Objective: Coronavirus (cov) disease soon and severely challenged the health community in many parts of the world. This infectious disease was produced by the newly discovered SARS-Cov-2 called Covid-19.
Materials and methods: In this study, all articles related to the effect of SARS, MERS, and cov-19 viruses on the female reproductive system from 2003 to 2021 were reviewed.
Results: The coronavirus enters the host cell by binding to the enzyme that is most abundant in the host lung. The corona or spike (S) protein of this virus is the main tool for binding to the receptor in the host cell membrane and facility the entrance of cov into the target cells. This receptor is the Angiotensin-Converting Enzyme-2 (ACE2), but the high expression of this receptor can be a mystery to increase infection in host cells. The overexpression of ACE2 in different tissues has a close connection to the severity of this viral infection. Infection in the female reproductive system requires more attention because it may affect the generation and future progeny by damaged gametes.

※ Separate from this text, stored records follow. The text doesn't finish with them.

(** * Boolean query trees of the full-text search subsystem

    A shallow embedding of [src/storage/invertedindex/search/query_node.cpp]:
    the per-node rewrite rules of the query optimizer
    ([OptimizeInPlaceInner]), the iterator factory ([CreateSearch]) and the
    diagnostic printer ([PrintTree]), with the properties the specification
    states about them. *)

From Stdlib Require Import List String Bool Arith NArith Lia QArith.
From Stdlib Require Import DecimalString Permutation.
Import ListNotations.

Close Scope Q_scope.
Open Scope string_scope.
Open Scope list_scope.

Set Implicit Arguments.

(* ================================================================== *)
(** * Outcomes of a call *)

(** [UnrecoverableError] throws: the call stops and the message travels to
    the caller.  [OutOfRange] stands for the places where the source reads
    [front()] or [back()] of a vector without a size check: on an empty
    vector C++ leaves the call undefined, and the model stops there. *)
Inductive Result (A : Type) : Type :=
| Ok (a : A)
| UnrecoverableError (msg : string)
| OutOfRange.

Arguments Ok {A} a.
Arguments UnrecoverableError {A} msg.
Arguments OutOfRange {A}.

Definition bind {A B : Type} (r : Result A) (k : A -> Result B) : Result B :=
  match r with
  | Ok a => k a
  | UnrecoverableError msg => UnrecoverableError msg
  | OutOfRange => OutOfRange
  end.

Notation "x <- r ;; k" := (bind r (fun x => k))
  (at level 61, r at next level, right associativity).

Definition is_ok {A : Type} (r : Result A) : bool :=
  match r with Ok _ => true | _ => false end.

(** A range-based [for] whose body may throw. *)
Fixpoint for_each {A S : Type} (body : S -> A -> Result S) (l : list A) (s : S)
  : Result S :=
  match l with
  | [] => Ok s
  | a :: l' => s' <- body s a ;; for_each body l' s'
  end.

(** The messages of the source, under the names the specification gives to
    the error kinds. *)
Definition NotArity : string :=
  "Invalid query statement: NotQueryNode node should have at least 1 child".
Definition AndArity : string :=
  "Invalid query statement: AndQueryNode node should have at least 2 children".
Definition OrArity : string :=
  "Invalid query statement: OrQueryNode node should have at least 2 children".
Definition UnexpectedKind : string :=
  "OptimizeInPlaceInner: Unexpected case!".
Definition UnsupportedDisjunction : string :=
  "Invalid query statement: OrQueryNode node should not have both or list and not list".
Definition AndNotInInput : string :=
  "OptimizeInPlaceInner: Unexpected case! AndNotQueryNode should not exist in parser output".
Definition InvalidNormalization : string :=
  "NOT query node should be optimized into AND_NOT query node".

(* ================================================================== *)
(** * Query nodes *)

(** The enumeration behind [GetType].  [INVALID] is a sentinel: no node
    class of the model carries it. *)
Inductive QueryNodeType : Set :=
| INVALID | TERM | AND | AND_NOT | OR | NOT
| WAND | PHRASE | PREFIX_TERM | SUFFIX_TERM | SUBSTRING_TERM.

(** The four subclasses of [MultiQueryNode]. *)
Inductive MultiKind : Set := AndKind | AndNotKind | OrKind | NotKind.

Conclusion: The purpose of this review was to investigate current cov knowledge by highlighting current signs of progress in the reproductive tract. The existing evidence proposes that ACE2 is widely expressed in the reproductive tract includes: ovary, uterus, vagina, and placenta. Can coronavirus affect the female reproductive functions via disturbing the modulation and regulating ACE2 hemostasis? Is the role of sex hormones in this process significant? The purpose of this review is to answer these questions.